Management of Anaphylaxis
Immediately inject epinephrine 0.01 mg/kg intramuscularly (IM) in the mid-outer thigh (vastus lateralis muscle) as soon as anaphylaxis is recognized, with a maximum dose of 0.3 mg in prepubertal children and 0.5 mg in teenagers. 1
Immediate Recognition and Initial Actions
Anaphylaxis presents with sudden onset (minutes to hours) after trigger exposure and involves multiple organ systems 1:
- Skin/mucosal: itching, hives, swelling, flushing 1
- Respiratory: throat tightness, stridor, dyspnea, bronchospasm, wheeze, cyanosis 1
- Cardiovascular: tachycardia, hypotension, weak pulse, dizziness, collapse, shock 1
- Gastrointestinal: nausea, vomiting, crampy abdominal pain, diarrhea 1
- Neurologic: sense of doom, altered mental status, confusion 1
Critical first steps 1:
- Stop any medication infusion immediately if drug-related 1
- Maintain IV access 1
- Assess ABCs (Airway, Breathing, Circulation) and level of consciousness 1
- Call for emergency assistance (911/EMS in community, resuscitation team in hospital) 1
Patient Positioning
Position based on presenting symptoms 1:
- Hypotension: Trendelenburg position 1
- Respiratory distress: sitting upright 1
- Unconscious: recovery position 1
- Never allow standing, walking, or running 1
Epinephrine Administration
Primary treatment 1:
- Dose: 0.01 mg/kg IM (1 mg/mL dilution) 1
- Maximum: 0.3 mg prepubertal, 0.5 mg teenagers 1
- Site: mid-outer thigh (vastus lateralis) 1
- Repeat: second injection at 5-15 minutes if inadequate response 1
- Note: 6-19% of pediatric patients require a second dose 1
Additional Pharmacologic Management
H1/H2 Antagonists
- Diphenhydramine 50 mg IV plus ranitidine 50 mg IV 1
Corticosteroids
- Methylprednisolone 1-2 mg/kg IV every 6 hours (or equivalent) 1
- Prevents biphasic reactions but not critical for acute management 1
Cardiovascular Support for Refractory Hypotension
If epinephrine and fluids fail 1:
- Dopamine: 400 mg in 500 mL dextrose water at 2-20 mcg/kg/min, titrated to response 1
- Vasopressin: 25 units in 250 mL (0.1 U/mL), dose 0.01-0.04 U/min 1
- Norepinephrine: may be used if unresponsive to epinephrine 1
Special Circumstances
Bradycardia: atropine 600 mcg IV 1
Beta-blocker therapy: glucagon 1-5 mg IV infusion over 5 minutes for refractory cardiovascular effects 1
Oxygen: administer if needed 1
Post-Reaction Monitoring
- Monitor vital signs continuously until complete resolution 1
- 24-hour observation mandatory after severe reactions 1
- Transport to emergency department preferably by EMS, even if symptoms resolve 1
- Additional interventions may include supplemental oxygen, IV fluids, and other supportive measures 1
Common Pitfalls to Avoid
Delayed epinephrine administration is the most critical error—this is the leading cause of fatal anaphylaxis 1. Epinephrine must be given immediately upon recognition, not after trying antihistamines or corticosteroids first 1.
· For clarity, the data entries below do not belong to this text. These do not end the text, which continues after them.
(** The calls a program makes: [malloc] and [free] of a pointer that is not null. *)
Inductive mem_op := OpMalloc (size : Z) | OpFree (ptr : Z).
Definition op_ok (o : mem_op) : Prop :=
  match o with OpMalloc size => 0 < size <= 2147479552 | OpFree ptr => ptr <> 0 end.

Definition run_op (p : Z) (o : mem_op) : cmd (kst H F) unit :=
  match o with
  | OpMalloc size => process_malloc p size;; mret tt
  | OpFree ptr => process_free p ptr
  end.

Fixpoint run_ops (p : Z) (l : list mem_op) : cmd (kst H F) unit :=
  match l with
  | [] => mret tt
  | o :: l => run_op p o;; run_ops p l
  end.

Lemma run_op_framed s p x c tabs m o s' :
  proc_ok s p x c tabs m -> op_ok o -> run_op p o s = Ret (tt, s') ->
  exists x' m', proc_ok s' p x' c tabs m' /\ mem_frame p tabs s x m s' x' m'.
Proof.
  intros Hpo Hok Hr. destruct o as [size|ptr]; cbn [run_op op_ok] in *; [|by eapply process_free_framed].
  unfold mbind, cmd_bind in Hr. destruct (process_malloc p size s) as [[v s1]| | |] eqn:E; try done.
  injection Hr as <-. by eapply process_malloc_framed.
Qed.

Lemma run_ops_framed s p x c tabs m l s' :
  proc_ok s p x c tabs m -> Forall op_ok l -> run_ops p l s = Ret (tt, s') ->
  exists x' m', proc_ok s' p x' c tabs m' /\ mem_frame p tabs s x m s' x' m'.
Proof.
  intros Hpo Hl. revert s x m Hpo. induction Hl as [|o l Ho Hl IH]; intros s x m Hpo Hr; cbn [run_ops] in Hr.
  { injection Hr as <-. exists x, m. split; [done|apply mem_frame_refl]. }
  unfold mbind, cmd_bind in Hr. destruct (run_op p o s) as [[[] s1]| | |] eqn:E; try done.
  destruct (run_op_framed s p x c tabs m o s1 Hpo Ho E) as (x1 & m1 & Hpo1 & Hf1).
  destruct (IH s1 x1 m1 Hpo1 Hr) as (x2 & m2 & Hpo2 & Hf2). exists x2, m2. split; [done|]. by eapply mem_frame_trans.
Qed.
End memory.
(** An argument of a system call: the word is on the stack of the task. *)
Lemma task_get_stack_item_spec d ar h s m c t i v :
  backed s m -> tasks (ksched s) !! c = Some t -> 0 <= v < 4294967296 ->
  virt_bytes s ar (directory_entry (page_directory t)) (u32 (esp (regs t) + 4 * i)) (le_split 4 v) ->
  task_get_stack_item kernel_chunk c i (paged d ar h s) = Ret (v, paged (directory_entry kernel_chunk) ar h s).
Proof.
  intros Hbk Ht Hv Hb. unfold task_get_stack_item. step (load_task_paged d ar h s c t Ht).
  step (task_page_task_paged d ar h s c t Ht).
  pose proof (user_loads_spec (directory_entry (page_directory t)) ar h s m (le_split 4 v) _ Hbk Hb) as E.
  rewrite length_le_split in E. step E. step (kernel_page_spec (paged (directory_entry (page_directory t)) ar h s)).
  by rewrite le_combine_split.
Qed.

(** ** Copying a string into the kernel *)

(** Restoring every page restores the tables. *)
Lemma arrays_ext ar ar' dir tabs :
  dir_wf ar dir tabs -> dir_wf ar' dir tabs -> (forall q, q ∉ tabs -> ar' !! q = ar !! q) ->
  (forall vp, 0 <= vp < NPAGES -> pte ar' dir vp = pte ar dir vp) -> ar' = ar.
Proof.
  intros Hwf Hwf' Hout Hpte. apply map_eq. intros q. destruct (decide (q ∈ tabs)) as [Hin|Hin]; [|by apply Hout].
  apply list_elem_of_lookup_1 in Hin as [i Hi].
  destruct (wf_tables _ _ _ Hwf i q Hi) as (_ & l & Hl & Hll & _), (wf_tables _ _ _ Hwf' i q Hi) as (_ & l' & Hl' & Hll' & _).
  rewrite Hl, Hl'. f_equal. apply list_eq. intros j. destruct (decide (j < 1024)%nat) as [Hj|Hj].
  2: by rewrite !lookup_ge_None_2 by lia.
  pose proof (lookup_lt_Some _ _ _ Hi) as Hi'. rewrite (wf_len _ _ _ Hwf) in Hi'.
  assert (Hvp : 0 <= Z.of_nat i * 1024 + Z.of_nat j < NPAGES) by (unfold NPAGES; lia).
  destruct (pte_lookup ar dir tabs Hwf _ Hvp) as (t & k & e & Ht & Hk & He & _ & Hp).
  destruct (pte_lookup ar' dir tabs Hwf' _ Hvp) as (t' & k' & e' & Ht' & Hk' & He' & _ & Hp').
  replace (Z.to_nat ((Z.of_nat i * 1024 + Z.of_nat j) / 1024)) with i in * by zlia.
  replace (Z.to_nat ((Z.of_nat i * 1024 + Z.of_nat j) mod 1024)) with j in * by zlia.
  specialize (Hpte _ Hvp). rewrite Hp, Hp' in Hpte. congruence.
Qed.
(** [isr80h_handler] with this table. *)
Definition system_call (fuel : nat) (command : Z) (frame : interrupt_frame) : func :=
  on_ker (kernel_page kernel_chunk);;
  on_ker (on_sched (task_current_save_state frame));;
  res ← (if (command <? 0) || (SERPAEOS_MAX_ISR80H_COMMANDS <=? command) then mret (inl 0)
         else match isr80h_command fuel command with
              | Some f => f
              | None => mret (inl 0)
              end);
  match res with
  | inr r => mret (inr r)
  | inl v => on_ker (on_sched task_page);; mret (inl v)
  end.
End syscalls.
Arguments sysst : clear implicits.
Arguments func : clear implicits.
Lemma print_syscall_witness :
  exists ar c s', demo_call c 1 call_frame (mk_sys (call_state ar c false hi_stack demo_screen demo_term) [] acpi_start) =
      Ret (inl 0, mk_sys s' [] acpi_start) /\
    screens s' !! 0x1002000 = Some (scr_of false (foldl screen_step (replicate 2000 0x0F20, 0%nat) [72; 105])) /\
    terminal s' = demo_term.
Proof.
  destruct call_tables as (ar & c & tabs & Hwf & Hid). assert (Hl : (length hi_stack <= 4096)%nat) by (simpl; lia).
  destruct (print_syscall ∅ (fun d : no_drive => d) (fun d _ => d) c [] (fun n => replicate (Z.to_nat n) 0) 10
              call_frame (call_state ar c false hi_stack demo_screen demo_term) [] acpi_start 1 (caller_task c) 0x1000000 (caller false)
              tabs call_spans 0x1001004 [72; 105] 0x1003000 (heap_after (kz 1024 call_kmem)) demo_screen
              (replicate 2000 0x0F20, 0%nat)) as (h & s' & Hs & _ & Hs').
  - apply caller_running.
  - by apply caller_backed.
  - exact Hwf.
  - by apply (caller_word ar c false hi_stack demo_screen demo_term Hid Hl 0x1001004 [72; 105; 0]).
  - split_and!; [repeat constructor; lia|simpl; lia| |right].
    + by apply (caller_bytes ar c false hi_stack demo_screen demo_term Hid Hl (le_split 4 0x1001004) [72; 105] [0]).
    + by apply (virt_bytes_cons _ _ _ _ 0 []),
        (caller_bytes ar c false hi_stack demo_screen demo_term Hid Hl (le_split 4 0x1001004 ++ [72; 105]) [0] []).
  - apply call_kmem_next.
  - lia.
  - intros i Hi. simpl in Hi. zlia.
  - reflexivity.
  - reflexivity.
  - split_and!; [split; [reflexivity|apply Forall_replicate; lia]|simpl; lia|]. split; [reflexivity|]. exists 15.
    split_and!; [lia|lia|apply Forall_replicate; reflexivity|vm_compute; reflexivity].
  - repeat constructor; unfold text_char; lia.
  - vm_compute; reflexivity.
  - exists ar, c, s'. split; [exact Hs|]. rewrite Hs'. split; reflexivity.
Defined.

Definition inf_stack : list Z := le_split 4 1 ++ [42].

Lemma process_inf_exposes_kernel_witness :
  exists ar c s', demo_call c 15 call_frame (mk_sys (call_state ar c true inf_stack demo_screen demo_term) [] acpi_start) =
      Ret (inl 0x1000000, mk_sys s' [] acpi_start) /\ user_load 0x1001004 s' = Ret (42, s').
Proof.
  destruct call_tables as (ar & c & tabs & Hwf & Hid). assert (Hl : (length inf_stack <= 4096)%nat) by (simpl; lia).
  destruct (process_inf_exposes_kernel ∅ (fun d : no_drive => d) (fun d _ => d) c [] (fun n => replicate (Z.to_nat n) 0) 10
              call_frame (call_state ar c true inf_stack demo_screen demo_term) [] acpi_start 1 (caller_task c) 0x1000000 (caller true)
              tabs call_spans 1 0x1000000) as (s' & Hs & _ & Hread).
  - apply caller_running.
  - by apply caller_backed.
  - reflexivity.
  - exact Hwf.
  - by apply (caller_word ar c true inf_stack demo_screen demo_term Hid Hl 1 [42]).
  - lia.
  - reflexivity.
  - lia.
  - reflexivity.
  - unfold sizeof_process. lia.
  - exists ar, c, s'. split; [exact Hs|]. apply Hread; [unfold sizeof_process; lia|].
    exists 0x1001000, inf_stack. split; [left; reflexivity|]. split; [lia|reflexivity].
Defined.
Lemma promised_reads_served kf fd s dir cs fl n va pa b l :
  reads_as drivers kf fd cs fl -> 0 < n -> f_pos fl + n <= Z.of_nat (length (f_data fl)) -> f_pos fl + n < 2147483648 ->
  f_pos fl mod 512 + n <= 512 -> user_buffer s (arrays_of s) dir va pa b l (Z.to_nat n) ->
  servable s dir cs fl (ReadCall n va) pa b l /\
  serve fl (ReadCall n va) = (0, piece fl (f_pos fl) n, seek_to (f_pos fl + n) fl).
Proof.
  intros Hr Hn Hend Hmax Hs Hb. destruct (reads_as_cluster kf fd cs fl Hr) as [Hc Hm]. destruct Hr as (y & Ho & _).
  pose proof (oa_pos _ _ _ _ _ Ho). split; [|done]. split_and!; [done..|right; apply within_sector; done || lia|done].
Qed.
End refinement.

Lemma promised_seeks_served fl p :
  0 <= p < f_size fl -> f_size fl < 4294967296 ->
  serve fl (SeekCall p UserRuntime.SEEK_SET) = (0, [], seek_to p fl) /\
  serve fl (SeekCall p UserRuntime.SEEK_END) = (0, [], seek_to (f_size fl - p) fl).
Proof.
  intros Hp Hs. cbn [serve]. unfold seek_result. rewrite (proj2 (Z.leb_gt _ _)) by lia. cbn [fst snd].
  split; [change (UserRuntime.SEEK_SET =? Config.SEEK_SET) with true
         |change (UserRuntime.SEEK_END =? Config.SEEK_SET) with false; change (UserRuntime.SEEK_END =? Config.SEEK_END) with true];
    cbn [fst snd]; by rewrite u32_id by lia.
Qed.

Lemma promised_tell_served fl : 0 <= f_pos fl < 2147483648 -> serve fl TellCall = (f_pos fl, [], fl).
Proof. intros Hp. cbn [serve]. by rewrite s32_id by lia. Qed.
Lemma register_exceptions_spec n s i c :
  (i + n <= 512)%nat -> length (interrupt_callbacks s) = 512%nat ->
  exists cs, register_exceptions n (Z.of_nat i) c s = Ret (tt, with_callbacks s cs) /\ length cs = 512%nat /\
    forall j, cs !! j = if decide (i <= j < i + n)%nat then Some c else interrupt_callbacks s !! j.
Proof.
  revert s i. induction n as [|n IH]; intros s i Hn Hl.
  { exists (interrupt_callbacks s). split; [by destruct s|]. split; [done|]. intros j. by rewrite decide_False by lia. }
  cbn [register_exceptions]. step (register_callback_spec s i c ltac:(lia) Hl).
  set (s1 := with_callbacks s _).
  destruct (IH s1 (S i)) as (cs & E & Hlc & Hj); [lia|cbn; by rewrite length_insert|].
  exists cs. replace (Z.of_nat i + 1) with (Z.of_nat (S i)) by lia. rewrite E. split_and!; [done|done|].
  intros j. rewrite Hj. cbn [interrupt_callbacks with_callbacks s1]. destruct (decide (j = i)) as [-> |Hne].
  - rewrite decide_False, decide_True by lia. apply list_lookup_insert_eq. lia.
  - rewrite list_lookup_insert_ne by done. do 2 case_decide; try lia; done.
Qed.
End gates.
(** C18: which program is started first.  When the configuration can be read and
    begins with the magic number it is the shell, otherwise the program for new
    users.  A configuration that cannot be opened does not stop the kernel,
    since only the descriptor 0 is taken for an error: the negative descriptor
    is read, nothing arrives, and the program for new users is started. *)
Theorem first_program_chosen s fd k1 :
  on_files (fopen drivers (lit "0:/sys/config/config.dat") (lit "rw")) (kernel s) = Ret (fd, k1) -> fd <> 0 ->
  length (SOS_config s) = 60%nat -> prog_to_load s = prog_to_load_start ->
  (forall res bs k2, on_files (fread drivers fd sizeof_config) k1 = Ret ((res, bs), k2) -> (length bs <= 60)%nat ->
    exists s', load_config drivers s = Ret (tt, s') /\ kernel s' = k2 /\
      cstr (prog_to_load s') (if bool_decide (take 4 (bs ++ drop (length bs) (SOS_config s)) = config_magic) then SHELL else NEW_USER)) /\
  (fd < 0 -> SOS_config s = replicate 60 0 ->
    exists s', load_config drivers s = Ret (tt, s') /\ cstr (prog_to_load s') NEW_USER).
Proof.
  intros Eo Hfd Hc Hp. split.
  - intros res bs k2 Er Hbs. destruct (config_stage s fd res bs k1 k2 Eo Hfd Er Hbs Hc Hp) as (s' & E & Hk & _ & Hprog).
    by exists s'.
  - intros Hneg Hz. assert (exists k2, on_files (fread drivers fd sizeof_config) k1 = Ret ((- EINVARG, []), k2)) as [k2 Er].
    { unfold on_files, fread. rewrite (proj2 (Z.ltb_lt fd 1)), orb_true_r by lia. by eexists. }
    destruct (config_stage s fd (- EINVARG) [] k1 k2 Eo Hfd Er ltac:(simpl; lia) Hc Hp) as (s' & E & _ & _ & Hprog).
    exists s'. split; [done|]. rewrite Hz in Hprog. exact Hprog.
Qed.

(** The switch to the first process stores the screen of a process at the null
    pointer: there is no current process yet. *)
Lemma first_switch_null s p k :
  process_load drivers (prog_to_load s) 0 (kernel s) = Ret ((0, Some p), k) -> current_process k = 0 -> pobjs k !! 0 = None ->
  start_first_program drivers s = Oob.
Proof.
  intros E Hc Hn. unfold start_first_program. rewrite bind_getS.
  assert (E2 : on_kernel (process_load_switch drivers (prog_to_load s) 0) s = Oob).
  { unfold on_kernel, process_load_switch. unfold mbind at 2, cmd_bind at 1. rewrite E. cbn [Z.eqb].
    unfold process_switch, process_save_video, load_proc, obj, mbind, cmd_bind, getS. cbn. by rewrite Hc, Hn. }
  unfold mbind, cmd_bind. by rewrite E2.
Qed.
End boot.

(** A machine without disks. *)
Definition bare_kernel : kst kmem unit :=
  mk_kst (mk_tstate (mk_pstate demo_kmem ∅ 0) ∅ ∅ 0 0 0)
    (mk_vfs (mk_pp demo_kmem ∅ ∅ ∅, tt) (replicate 12 0) (replicate 512 0) ∅ (replicate 13 disk_zero))
    ∅ ∅ ∅ ∅ (replicate 50 0) 0 (mk_term (replicate 2000 0x0741) 7 3 0) zero_screen false.
Definition demo_image : image :=
  mk_image 0x120000 [] 0 0 0 (fun i => i) 0 0x300000 0x301000 demo_heap (replicate (Z.to_nat 409600) 0xFF) [] 0 0 0 0.
Definition bare_system : system (F := unit) :=
  mk_system bare_kernel [] (mk_tss 0 0) [] [] [] (mk_chunk 0 0) [] (clock_init tt) 0 (replicate 60 0) prog_to_load_start.

Lemma boot_tables_correct_witness :
  exists s', boot_tables demo_image bare_system = Ret (tt, s') /\
    terminal (kernel s') = term_of (foldl screen_step (blank_page, 0%nat) BOOT_TEXT) 0 /\
    filesystems (kfiles (kernel s')) = 0x300000 :: 0x301000 :: replicate 10 0.
Proof.
  destruct (boot_tables_correct demo_image bare_system) as (s' & E & Ht & _ & _ & _ & Hf & _).
  - split; [reflexivity|]. apply Forall_replicate. lia.
  - simpl; lia.
  - unfold demo_image, table_junk. rewrite length_replicate, Z2Nat.id by lia. reflexivity.
  - discriminate.
  - exists s'. split; [exact E|]. split; [exact Ht|exact Hf].
Defined.

(** The file system finds no disk: the descriptor is -1. *)
Lemma returns_value {S} (o : outcome (Z * S)) v :
  match o with Ret (a, _) => a =? v | _ => false end = true -> exists k, o = Ret (v, k).
Proof. destruct o as [[a k]| | |]; try discriminate. intros E%Z.eqb_eq. subst. by exists k. Qed.

Lemma bare_no_config :
  exists k, on_files (fopen ∅ (lit "0:/sys/config/config.dat") (lit "rw")) (kernel bare_system) = Ret (-1, k).
Proof. apply returns_value. vm_compute. reflexivity. Qed.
Incorrect positioning: allowing patients to stand or walk can precipitate cardiovascular collapse 1.
Premature discharge: patients require extended observation as biphasic reactions can occur hours after initial resolution 1.
Inadequate dosing: using autoinjectors (0.15 mg or 0.3 mg) may be suboptimal for some patients, particularly those at weight extremes 1.